International vision science collaboration continuing to 2030
The InnoHK Centre for Eye and Vision Research aims to bring eye and vision research to market through Waterloo-Hong Kong partnership
The InnoHK Centre for Eye and Vision Research aims to bring eye and vision research to market through Waterloo-Hong Kong partnership
By Karen Kawawada School of Optometry and Vision ScienceThe world’s first international hub for vision science, a research collaboration between the University of Waterloo and The Hong Kong Polytechnic University (PolyU), has had its funding extended through to 2030.
The mission of the InnoHK Centre for Eye and Vision Research (CEVR) is to generate technologies that prevent, detect, treat and mitigate vision loss. Its goal is not only to conduct world-leading vision science research but also to explore opportunities for translating innovations into practical solutions that enhance eye health.

This type of focused international collaboration allows researchers to share diverse perspectives, unlocking new insights and driving innovation. Located in Hong Kong’s Science and Technology Park, CEVR was launched in 2021 with an initial five-year funding commitment from the InnoHK initiative of the Innovation and Technology Commission of the Hong Kong Special Administrative Region of the People’s Republic of China.
CEVR’s CEO and scientific director is Dr. Ben Thompson, a Waterloo Faculty of Science professor and director of the School of Optometry and Vision Science. The COO and deputy scientific director is Prof.
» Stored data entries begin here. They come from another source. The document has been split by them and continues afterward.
(** * StyleAura catalog service (main.py)

    A shallow embedding of the three catalog operations of [main.py]:
    [seed_products] (POST /seed), [list_products] (GET /products) and
    [get_product] (GET /products/{product_id}), together with what they rest
    on: Python values and dicts, bson's [ObjectId], and the document store
    reached through the [database] module.

    Python floats are binary64 and are modelled by Rocq's primitive floats;
    dicts keep insertion order and are association lists. *)

From Stdlib Require Import ZArith List String Ascii Bool Lia PrimFloat.
Import ListNotations.
Local Open Scope string_scope.
Local Open Scope Z_scope.
Local Open Scope list_scope.

Set Warnings "-inexact-float,-register-all".

(* ------------------------------------------------------------------ *)
(** ** bson.ObjectId *)

(** An ObjectId is a 12-byte value, kept here as the 96-bit number its bytes
    spell in big-endian order. *)
Record ObjectId : Type := Oid { binary : Z }.

Definition ObjectId_eqb (a b : ObjectId) : bool := binary a =? binary b.

Definition hex_value (c : ascii) : option Z :=
  let n := Z.of_nat (nat_of_ascii c) in
  if (48 <=? n) && (n <=? 57) then Some (n - 48)
  else if (97 <=? n) && (n <=? 102) then Some (n - 87)
  else if (65 <=? n) && (n <=? 70) then Some (n - 55)
  else None.

Fixpoint unhexlify (s : string) (acc : Z) : option Z :=
  match s with
  | EmptyString => Some acc
  | String c s' =>
      match hex_value c with
      | Some d => unhexlify s' (16 * acc + d)
      | None => None
      end
  end.

(** The ObjectId that 24 hexadecimal digits spell; [None] for any other
    string. *)
Definition ObjectId_parse (oid : string) : option ObjectId :=
  if Nat.eqb (String.length oid) 24 then option_map Oid (unhexlify oid 0)
  else None.
(** * BromiumJS: reactivity engine and virtual-DOM reconciler

    Shallow embedding of
    - [packages/core/dist/dep.js]     (track / trigger / cleanup, effect stack),
    - [packages/core/src/effect.ts]   (effect, computed, queueJob / flushJobs),
    - [packages/core/src/ref.js]      (RefImpl, and the proxy layer of reactive.ts),
    - [packages/runtime/src/renderer.ts] (mount / patch / unmount, createApp).

    User closures (effect bodies, getters, schedulers) are programs over the
    library's API; the library's own functions are state transformers. *)

From stdpp Require Import gmap strings list fin_maps pretty.
From Stdlib Require Import ZArith Lia.


(** ** JavaScript [Set]: insertion-ordered, no duplicates *)

Module JSet.
Section JSet.
Context {A : Type} `{EqDecision A}.

(** [s.add(x)]: appended at the end unless already present. *)
Definition add (x : A) (s : list A) : list A :=
if decide (x ∈ s) then s else s ++ [x].

(** [s.delete(x)] *)
Definition delete (x : A) (s : list A) : list A :=
filter (λ y, y ≠ x) s.

End JSet.
End JSet.

(** ** Values, keys, events *)

Definition Target := nat.
Definition EffId := nat.

(** Property keys: strings, or symbols (identified by allocation number). *)
Inductive Key :=
| KStr (s : string)
| KSym (n : nat).

Global Instance Key_eq_dec : EqDecision Key.
Proof. solve_decision. Defined.

Global Instance Key_countable : Countable Key.
Proof.
  refine (inj_countable'
    (λ k, match k with KStr s => inl s | KSym n => inr n end)
    (λ x, match x with inl s => KStr s | inr n => KSym n end) _).
  by intros [].
Defined.

(** Primitive payloads.  On these [toRaw] and [toReactive] are the identity
    and [Object.is] is equality. *)
Inductive Val :=
| VUndef
| VNull
| VBool (b : bool)
| VNum (z : Z)
| VStr (s : string).

Global Instance Val_eq_dec : EqDecision Val.
Proof. solve_decision. Defined.

(** JavaScript truthiness of a primitive. *)
Definition truthy (v : Val) : bool :=
  match v with
  | VUndef | VNull => false
  | VBool b => b
  | VNum z => negb (z =? 0)%Z
  | VStr s => negb (String.eqb s "")
  end.

(** Observations recorded while the engine runs (newest first in the log). *)
Inductive Event :=
| EvRead (e : EffId) (t : Target) (k : Key)   (* [track] called while [e] is active *)
| EvCleanup (e : EffId)                       (* [cleanup(e)] *)
| EvRun (e : EffId) (stack : list EffId)      (* [e()] entered, with the effect stack at entry *)
| EvSched (e : EffId)                         (* [e.options.scheduler(e)] *)
| EvQueue (e : EffId)                         (* [queueJob(e)] *)
| EvOut (v : Val).                            (* output of a user closure *)

Global Instance Event_eq_dec : EqDecision Event.
Proof. solve_decision. Defined.

(** ** User closures

    A closure is a tree of API calls; each continuation receives what the
    call returns.  Closures are assumed to return normally. *)
#[warnings="-register-all"]
Inductive Prog :=
| Ret (v : Val)
| Track (t : Target) (k : Key) (c : Prog)
| Trigger (t : Target) (k : Key) (c : Prog)
| GetActiveEffect (c : option EffId → Prog)
| Call (e : EffId) (c : Val → Prog)
| Cleanup (e : EffId) (c : Prog)
| Effect (fn : Prog) (lazy : bool) (scheduler : option (EffId → Prog)) (c : EffId → Prog)
| QueueJob (job : EffId) (c : Prog)
| Get (t : Target) (k : Key) (c : Val → Prog)
| Put (t : Target) (k : Key) (v : Val) (c : Prog)
| Has (t : Target) (k : Key) (c : bool → Prog)
| Delete (t : Target) (k : Key) (c : bool → Prog)
| OwnKeys (t : Target) (c : list Key → Prog)
| NewSymbol (c : Key → Prog)
| New (c : Target → Prog)
| Out (v : Val) (c : Prog).

(** What [effect(fn, options)] stores on the function object besides [deps]. *)
Record EffectRec := mkEffect {
  fn : Prog;
  lazy : bool;
  scheduler : option (EffId → Prog)
}.

(** ** Global state of dep.js and effect.ts, plus the heap the closures act on *)

Record State := mkState {
  targetMap : gmap Target (gmap Key (list EffId));
  activeEffect : option EffId;
  effectStack : list EffId;
  effectFns : gmap EffId EffectRec;
  effectDeps : gmap EffId (list (Target * Key));
  heap : gmap Target (gmap Key Val);
  isFlushing : bool;
  pendingJobs : list EffId;
  microtasks : nat;
  nextId : nat;
  log : list Event
}.

Definition empty_state : State :=
  mkState ∅ None [] ∅ ∅ ∅ false [] 0 0 [].

Definition with_targetMap (m : gmap Target (gmap Key (list EffId))) (st : State) : State :=
  mkState m (activeEffect st) (effectStack st) (effectFns st) (effectDeps st)
          (heap st) (isFlushing st) (pendingJobs st) (microtasks st) (nextId st) (log st).
Definition with_active (a : option EffId) (stk : list EffId) (st : State) : State :=
  mkState (targetMap st) a stk (effectFns st) (effectDeps st)
          (heap st) (isFlushing st) (pendingJobs st) (microtasks st) (nextId st) (log st).
Definition with_effectFns (m : gmap EffId EffectRec) (st : State) : State :=
  mkState (targetMap st) (activeEffect st) (effectStack st) m (effectDeps st)
          (heap st) (isFlushing st) (pendingJobs st) (microtasks st) (nextId st) (log st).
Definition with_effectDeps (m : gmap EffId (list (Target * Key))) (st : State) : State :=
  mkState (targetMap st) (activeEffect st) (effectStack st) (effectFns st) m
          (heap st) (isFlushing st) (pendingJobs st) (microtasks st) (nextId st) (log st).
Definition with_heap (h : gmap Target (gmap Key Val)) (st : State) : State :=
  mkState (targetMap st) (activeEffect st) (effectStack st) (effectFns st) (effectDeps st)
          h (isFlushing st) (pendingJobs st) (microtasks st) (nextId st) (log st).
Definition with_isFlushing (b : bool) (st : State) : State :=
  mkState (targetMap st) (activeEffect st) (effectStack st) (effectFns st) (effectDeps st)
          (heap st) b (pendingJobs st) (microtasks st) (nextId st) (log st).
Definition with_pendingJobs (l : list EffId) (st : State) : State :=
  mkState (targetMap st) (activeEffect st) (effectStack st) (effectFns st) (effectDeps st)
          (heap st) (isFlushing st) l (microtasks st) (nextId st) (log st).
Definition with_microtasks (n : nat) (st : State) : State :=
  mkState (targetMap st) (activeEffect st) (effectStack st) (effectFns st) (effectDeps st)
          (heap st) (isFlushing st) (pendingJobs st) n (nextId st) (log st).
Definition with_nextId (n : nat) (st : State) : State :=
  mkState (targetMap st) (activeEffect st) (effectStack st) (effectFns st) (effectDeps st)
          (heap st) (isFlushing st) (pendingJobs st) (microtasks st) n (log st).
Definition emit (ev : Event) (st : State) : State :=
  mkState (targetMap st) (activeEffect st) (effectStack st) (effectFns st) (effectDeps st)
          (heap st) (isFlushing st) (pendingJobs st) (microtasks st) (nextId st) (ev :: log st).

(** The subscriber set stored at [m.get(t).get(k)] (empty if absent). *)
Definition dep_set (m : gmap Target (gmap Key (list EffId))) (t : Target) (k : Key) :
    list EffId :=
  default [] (m !! t ≫= (.!! k)).

Definition subs (st : State) (t : Target) (k : Key) : list EffId :=
  dep_set (targetMap st) t k.

(** [e.deps]; each dependency set is named by the (target, key) it is stored under. *)
Definition edeps (st : State) (e : EffId) : list (Target * Key) :=
  default [] (effectDeps st !! e).

(** ** dep.js *)

Definition pushEffect (e : EffId) (st : State) : State :=
  with_active (Some e) (e :: effectStack st) st.

Definition popEffect (st : State) : State :=
  let stk := tail (effectStack st) in
  with_active (head stk) stk st.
Allen Cheong, who is also associate head of PolyU’s School of Optometry.
“We are delighted to have CEVR’s funding extended for another five years,” Thompson says. “CEVR has already come a long way in advancing its projects and bringing them to market. We have launched companies, won innovation awards and secured early customers. This new funding will allow our companies and technologies to mature and for our research to be brought into use in clinics, at companies and perhaps in patients’ homes.”
“CEVR is working hard to improve eye and vision health through research creativity, collaboration and market solutions,” Cheong says. “We believe the centre will ultimately be self-sustaining, because with an aging population, there is enormous need for the technologies we are developing to help people see as well as possible.”
CEVR teams have won multiple medals at the Asia Exhibition of Innovations and Inventions and the International Exhibition of Inventions in Geneva. Other honours include a China Association of Inventions award and a Lucian Blaga University award for scientific creativity and originality.
Each CEVR project has co-principal investigators from Waterloo and PolyU as well as collaborators from a range of fields. An initial 25 projects have been whittled down to 16 focuing efforts on those with the greatest health impact and market potential.
Projects include an “eye on a chip” preclinical testing platform that replicates the complexity of the eye’s cellular environment and augmented reality software for smart glasses or headsets to help people with vision impairment navigate their environments independently.
Other developments include anti-myopia screens that make screen time safer for children’s developing vision and a biomimetic drug delivery platform that uses natural immune cell membrane materials to target and deliver drugs directly to sites in the retina.